Work time was longer than expected, so I only got half the work on the first try. I got that sorted out later by carefully planning timings.
The light part is really simple, make of scrap parts I had around: just an LED, a resistor (10Kohm, so the light wasn't as bright as to brighten parts of the machine), some batteries and double sided tape to temporally fix all of it to the machine's Z axis. As you can see it's really on a budget, the good thing about this is that almost anyone with a CNC and a suitable camera can try it. I won't elaborate on the "DIY CNC how-to" part of this project since most people here already have that sorted out, and for the rest there's have an enormous amount of information on this forum which will outweight any kind of info I could possibly include here.
I used a quite convenient 3x AAA battery holder from an LED flashlight to supply power to the LED.

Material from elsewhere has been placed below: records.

(** The loops of [hm2_ioport_gpio_read] and [hm2_ioport_gpio_process_tram_read]. *)
Lemma sample_run wanted h d (x : hw) f : ports_ok h -> length_is (num_instances (ioport h)) d ->
  (forall port k c P p, 0 <= c -> P !! Z.to_nat c = Some p -> f port k c (pins (read_regs h d) P, x) = (if negb (wanted p) then mret tt else bit ← read_bit port k; store_in bit c) (pins (read_regs h d) P, x)) ->
  exists P, each_pin f (read_regs h d, x) = (Ok tt, (pins (read_regs h d) P, x)) /\ read_in wanted (read_regs h d) d (num_instances (ioport h) * port_width (idrom h)) P.
Proof.
  intros Hok Hd Hf. pose proof Hok as [Hn Hw Hpins Hregs Hpin].
  destruct (each_pin_spec (fun c s => exists P, s = (pins (read_regs h d) P, x) /\ read_in wanted (read_regs h d) d c P) f (read_regs h d, x)) as (s & E & P & -> & Hr).
  - unfold ports. cbn. lia.
  - unfold width. cbn. lia.
  - unfold ports, width. cbn [fst idrom ioport read_regs num_instances]. intros port k s Hp Hk (P & -> & Hr).
    destruct (lookup_lt_is_Some_2 (pin h) (Z.to_nat (port * port_width (idrom h) + k))) as [p Hpp]; [nia |]. pose proof (number_lt _ _ _ _ Hp Hk) as [Hc _].
    pose proof (ri_pins _ _ _ _ _ Hr port k p Hp Hk Hpp) as HP. cbn in HP. rewrite Z.ltb_irrefl, andb_false_r in HP.
    destruct (read_step wanted h d P port k p x Hok Hr Hd Hp Hk Hpp) as (P' & E & Hr'). rewrite (Hf _ _ _ _ _ Hc HP). exists (pins (read_regs h d) P', x). split; [done |]. by exists P'.
  - exists (pin h). split; [done |]. by apply read_in_start.
  - by exists P.
Qed.

Lemma read_in_done wanted h d P : ports_ok h -> length_is (num_instances (ioport h)) d -> read_in wanted (read_regs h d) d (num_instances (ioport h) * port_width (idrom h)) P -> ports_ok (pins (read_regs h d) P).
Proof.
  intros [H1 H2 H3 H4 H5] Hd [R1 R2 R3]. split; try done; cbn in *; [by rewrite R1 |]. rewrite !Forall_cons in H4. destruct H4 as (_ & Q2 & Q3 & Q4 & Q5 & Q6 & Q7 & Q8 & Q9 & _). by repeat constructor.
Qed.

Definition is_input (p : hm2_pin_t) : bool := direction p =? HM2_PIN_DIR_IS_INPUT.

Lemma gpio_read_run h x : good h x ->
  exists d P x', hm2_ioport_gpio_read (h, x) = (Ok tt, (pins (read_regs h d) P, x')) /\ good (pins (read_regs h d) P) x' /\
    read_in is_input (read_regs h d) d (num_instances (ioport h) * port_width (idrom h)) P /\
    (fst (fst (llio_read (data_addr (ioport h)) (num_instances (ioport h)) x)) = true -> d = snd (fst (llio_read (data_addr (ioport h)) (num_instances (ioport h)) x))).
Proof.
  intros [Hok Hsp Hsy]. unfold hm2_ioport_gpio_read. rewrite (run_bind state _ _ _ _ eq_refl). cbn [fst]. rewrite (proj2 (Z.leb_gt _ _)) by apply Hok.
  pose proof (word_read x (data_addr (ioport h)) (num_instances (ioport h))) as Hword. pose proof (read_length x (data_addr (ioport h)) (num_instances (ioport h)) ltac:(destruct Hok; lia)) as Hlen.
  destruct (llio_read (data_addr (ioport h)) (num_instances (ioport h)) x) as [[ok d] x'] eqn:Er. cbn [fst snd] in *.
  assert (read (data_addr (ioport h)) (num_instances (ioport h)) (h, x) = (Ok (ok, d), (h, x'))) as E by (unfold read; run; by rewrite Er). rewrite (run_bind _ _ _ _ _ E). cbv beta iota.
  set (d' := if ok then d else data_read_reg (ioport h)).
  assert ((if ok then set_ioport (fun io => {| io with data_read_reg := d |}) else mret tt) (h, x') = (Ok tt, (read_regs h d', x'))) as E2 by (unfold d'; destruct ok; [done | by destruct h as [? ? ? ? ? ? ? []]]).
  assert (length_is (num_instances (ioport h)) d') as Hd by (unfold d'; destruct ok; [by apply Hlen | pose proof (po_regs h Hok) as Hr; rewrite !Forall_cons in Hr; by destruct Hr as (Hr & _)]).
  rewrite (run_bind _ _ _ _ _ E2).
  destruct (sample_run is_input h d' x' (fun port port_pin io_pin => p ← get_pin io_pin; if negb (direction p =? HM2_PIN_DIR_IS_INPUT) then mret tt else bit ← read_bit port port_pin; store_in bit io_pin) Hok Hd) as (P & E3 & Hr).
  - intros port k c P p Hc Hp. by rewrite (run_bind _ _ _ p (pins (read_regs h d') P, x')) by by apply get_pin_run.
  - exists d', P, x'. split; [exact E3 |]. split; [| split; [done | by unfold d'; intros ->]].
    split; [by apply (read_in_done is_input) | by destruct Hsp |]. destruct Hsy as [Y1 Y2 Y3 Y4]. split; intros port Hp; cbn in *; rewrite Hword; auto.
Qed.

Lemma process_read_run h x : good h x ->
  exists P, hm2_ioport_gpio_process_tram_read (h, x) = (Ok tt, (pins h P, x)) /\ good (pins h P) x /\
    read_in (fun _ => true) h (data_read_reg (ioport h)) (num_instances (ioport h) * port_width (idrom h)) P.
Proof.
  intros [Hok Hsp Hsy]. pose proof (po_regs h Hok) as Hr. rewrite !Forall_cons in Hr. destruct Hr as (Hd & _).
  assert (read_regs h (data_read_reg (ioport h)) = h) as Eh by by destruct h as [? ? ? ? ? ? ? []].
  destruct (sample_run (fun _ => true) h (data_read_reg (ioport h)) x (fun port port_pin io_pin => bit ← read_bit port port_pin; store_in bit io_pin) Hok Hd) as (P & E & Hin); [done |].
  pose proof (read_in_done _ h _ P Hok Hd Hin) as Hok'. rewrite Eh in *. exists P. split; [exact E |]. split; [| done]. split; [done | by destruct Hsp | by destruct Hsy].
Qed.

Lemma force_ddr_run h (x : hw) : hm2_ioport_force_write_ddr (h, x) = (Ok tt, (wrote_ddr h, llio_write (ddr_addr (ioport h)) (ddr_reg (ioport h)) x)).
Proof. done. Qed.
Lemma force_od_run h (x : hw) : hm2_ioport_force_write_open_drain (h, x) = (Ok tt, (wrote_od h, llio_write (open_drain_addr (ioport h)) (open_drain_reg (ioport h)) x)).
Proof. done. Qed.
Lemma force_inv_run h (x : hw) : hm2_ioport_force_write_output_invert (h, x) = (Ok tt, (wrote_inv h, llio_write (output_invert_addr (ioport h)) (output_invert_reg (ioport h)) x)).
Proof. done. Qed.
Lemma wrote_comm h : wrote_od (wrote_inv h) = wrote_inv (wrote_od h).
Proof. done. Qed.

Lemma alt_length h : ports_ok h -> length_is (num_instances (ioport h)) (alt_source_reg (ioport h)).
Proof. intros Hok. pose proof (po_regs h Hok) as Hr. rewrite !Forall_cons in Hr. by destruct Hr as (_ & _ & _ & _ & HA & _). Qed.

Lemma force_write_run h x : ports_ok h -> spaced h ->
  exists D O V x', hm2_ioport_force_write (h, x) = (Ok tt, (settled (upd h (turned <$> pin h) D O V), x')) /\ good (settled (upd h (turned <$> pin h) D O V)) x'.
Proof.
  intros Hok Hsp. destruct (update_run h x Hok) as (P & D & O & V & E & Hu). pose proof (updated_pins h P D O V Hok Hu) as HP. pose proof (up_lengths _ _ _ _ _ _ Hu) as (HD & HO & HV).
  pose proof (ports_ok_updated h P D O V Hok Hu) as Hok1. rewrite <- HP. pose proof (alt_length h Hok) as HA. set (u := upd h P D O V) in *.
  assert (spaced u) as Hsp1 by by destruct Hsp.
  exists D, O, V, (llio_write (alt_source_addr (ioport h)) (alt_source_reg (ioport h)) (llio_write (open_drain_addr (ioport h)) O
    (llio_write (output_invert_addr (ioport h)) V (llio_write (ddr_addr (ioport h)) D x)))). split.
  - unfold hm2_ioport_force_write. rewrite (run_bind _ _ _ _ _ E), (run_bind _ _ _ _ _ (force_ddr_run _ _)), (run_bind _ _ _ _ _ (force_inv_run _ _)), (run_bind _ _ _ _ _ (force_od_run _ _)).
    rewrite wrote_comm. done.
  - split; [done | by destruct Hsp |]. clear E Hok1 Hu. destruct Hsp as [S1 S2 S3 S4]. split; cbn.
    + do 3 (apply card_kept; [done | unfold apart; lia |]). by apply card_written.
    + apply card_kept; [done | unfold apart; lia |]. by apply card_written.
    + do 2 (apply card_kept; [done | unfold apart; lia |]). by apply card_written.
    + by apply card_written.
Qed.

(** ** Any sequence of events *)

Lemma set_hal_ok k b p : pin_ok p -> pin_ok {| p with instance := set_hal k b <$> instance p |}.
Proof.
  intros (g & Hg & H1 & H2 & H3 & H4). rewrite Hg. exists (set_hal k b g). split; [done |].
  assert (forall o : option bool, is_Some o -> is_Some (match o with Some _ => Some b | None => None end)) as Hto by (intros o [v ->]; by eexists).
  split; [by destruct k |]. split; [by destruct k |]. split.
  - intros Hio. destruct (H3 Hio) as [A B]. destruct k; cbn; split; auto.
  - intros Ho. destruct (H4 Ho) as [A B]. destruct k; cbn; split; auto.
Qed.

Lemma step_good ev h x : good h x -> exists h' x', step ev (h, x) = (Ok tt, (h', x')) /\ good h' x'.
Proof.
  intros Hg. destruct ev as [i k b | | |].
  - eexists _, _. split; [reflexivity |]. destruct Hg as [[H1 H2 H3 H4 H5] Hsp Hsy]. split; [| by destruct Hsp | by destruct Hsy].
    split; try done; cbn; [by rewrite length_alter |]. apply Forall_alter; [done |]. intros p Hp Hpok. by apply set_hal_ok.
  - destruct (gpio_read_run h x Hg) as (d & P & x' & E & Hg' & _). by eexists _, _.
  - destruct (gpio_write_run h x Hg) as (h' & x' & E & Hg' & _). by eexists _, _.
  - destruct Hg as [Hok Hsp _]. destruct (force_write_run h x Hok Hsp) as (D & O & V & x' & E & Hg'). by eexists _, _.
Qed.

Lemma steps_good evs h x : good h x -> exists h' x', steps evs (h, x) = (Ok tt, (h', x')) /\ good h' x'.
Proof.
  revert h x. induction evs as [| ev evs IH]; intros h x Hg; cbn [steps]; [by exists h, x |].
  destruct (step_good ev h x Hg) as (h1 & x1 & E & Hg1). rewrite (run_bind _ _ _ _ _ E). by apply IH.
Qed.
End Ports.

(** ** The start of the driver *)

Section Start.
Context {hw : Type} `{PB : PinBoard hw} `{PH : PinHost}.
Abbreviation T := (hostmot2_t * hw)%type.

Ltac run := unfold state, change, set_ioport, get, modify, mbind, M_bind, mret, M_ret; cbn [fst snd].

Lemma check_idrom_ok h (x : hw) s : check_idrom (h, x) = (Ok 0, s) -> s = (h, x) /\ port_width (idrom h) = pins_per_connector h /\
  io_width (idrom h) = u32 (io_ports (idrom h) * port_width (idrom h)) /\ io_ports (idrom h) = num_ioport_connectors h.
Proof.
  unfold check_idrom. run. intros E. destruct (_ =? pins_per_connector h) eqn:E1; [| done]. destruct (_ =? u32 _) eqn:E2; [| done]. destruct (_ =? num_ioport_connectors h) eqn:E3; [| done].
  destruct (_ <? io_width _); [done |]. cbn in E. injection E as <-. zb. done.
Qed.

(** What a pin descriptor gives. *)
Definition described (h : hostmot2_t) (i : Z) (p : hm2_pin_t) : Prop :=
  gtag p = HM2_GTAG_IOPORT /\ primary_tag p = HM2_GTAG_IOPORT /\ port_num p = u8 (i / port_width (idrom h)) /\ bit_num p = u8 (i mod port_width (idrom h)).

Lemma set_pin_pins i f p h P (x : hw) : 0 <= i -> P !! Z.to_nat i = Some p -> set_pin i f (pins h P, x) = (Ok tt, (pins h (<[Z.to_nat i := f p]> P), x)).
Proof. intros Hi Hp. by rewrite (set_pin_run i f p). Qed.

Lemma set_pin_again i q p h P (x : hw) : 0 <= i -> (Z.to_nat i < length P)%nat -> set_pin i (fun _ => p) (pins h (<[Z.to_nat i := q]> P), x) = (Ok tt, (pins h (<[Z.to_nat i := p]> P), x)).
Proof. intros Hi Hl. rewrite (set_pin_pins i _ q) by (done || by apply list_lookup_insert_eq). by rewrite list_insert_insert_eq. Qed.

Lemma read_pin_descriptor_ok i addr h P (x : hw) s : 0 <= i -> read_pin_descriptor i addr (pins h P, x) = (Ok 0, s) ->
  exists p x', s = (pins h (<[Z.to_nat i := p]> P), x') /\ described h i p.
Proof.
  intros Hi. unfold read_pin_descriptor. rewrite (run_bind state _ _ _ _ eq_refl). intros (p & s1 & E1 & E)%bind_ok.
  assert (P !! Z.to_nat i = Some p /\ s1 = (pins h P, x)) as [Hp ->].
  { unfold get_pin, at_ in E1. revert E1. run. cbn [pin pins]. rewrite (proj2 (Z.leb_le 0 i)) by done. destruct (P !! Z.to_nat i); [by intros [= -> <-] | done]. }
  pose proof (lookup_lt_Some _ _ _ Hp) as Hl. apply bind_ok in E as ([ok d] & s2 & E2 & E). unfold read in E2. revert E2. run. destruct (llio_read addr 1 x) as [[ok' d'] x'] eqn:Er. intros [= -> -> <-].
  destruct ok; cbn [negb] in E; [| done]. apply bind_ok in E as (d0 & s3 & E3 & E).
  assert (s3 = (pins h P, x')) as -> by (unfold at_ in E3; revert E3; destruct (if 0 <=? 0 then _ else _); run; [by intros [= ? <-] | done]). cbv zeta in E.
  rewrite (run_bind _ _ _ _ _ (set_pin_pins i _ p h P x' Hi Hp)) in E. cbn [primary_tag] in E.
  destruct (_ =? 0); [done |]. destruct (_ =? HM2_GTAG_IOPORT) eqn:Eg; cbn [negb] in E; [| done]. apply Z.eqb_eq in Eg. destruct (port_width _ =? 0); [done |].
  rewrite (run_bind _ _ _ _ _ (set_pin_again i _ _ h P x' Hi Hl)) in E. destruct (_ <=? _); [done |].
  rewrite (run_bind _ _ _ _ _ (set_pin_again i _ _ h P x' Hi Hl)) in E. destruct (31 <? _); [done |].
  rewrite (run_bind _ _ _ _ _ (set_pin_pins i _ _ h _ x' Hi (list_lookup_insert_eq P _ _ Hl))) in E. rewrite list_insert_insert_eq in E. injection E as <-.
  eexists _, _. split; [reflexivity |]. unfold described. cbn. by rewrite !Eg.
Qed.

With some good planning it would be possible to do two sided drawings, and even use different colors.
What about "dot printing"?, turning the led on and off by software while building a volumetric image (a 3D camera would come handy, but hey!, we could just run the job twice, once for each eye, and just move the camera inbetween! (actually, this would for any kind of cnc controlled light drawing).
I bet anyone good with microcontroller programming could come out with a way to turn an image file into step/dir signals plus the correct PWM handling for an RGB led, so they could actually "print" a full color image pretty much like a CRT. Damn, what about doing that with a 3D model and a really high Z axis (I'm looking at you, RepRap/Makerbot people).
What about mounting the camera on the machine instead?
I'm looking at more stuff to do with it using parts I have around (budget is not really on my side this time), this thing has a lot of possibilities, really. I'm considering making some animations with this, making one frame at a time, then we'll see what it's like to put stop motion along with time lapse in a blender! How should I call this aberration?. I might as well make a looping animation, since a 10+ minutes setup/run time by frame means it will take a few hours to make a 30 frames animation.
The camera used was a Canon A560 with the custom CHDK firmware (this is actually needed to get longer exposure times with consumer-grade cameras).
Get it if you own a Canon point and shoot camera!, it's a crime not to.
CHDK Wiki
Any comments and suggestions are welcome!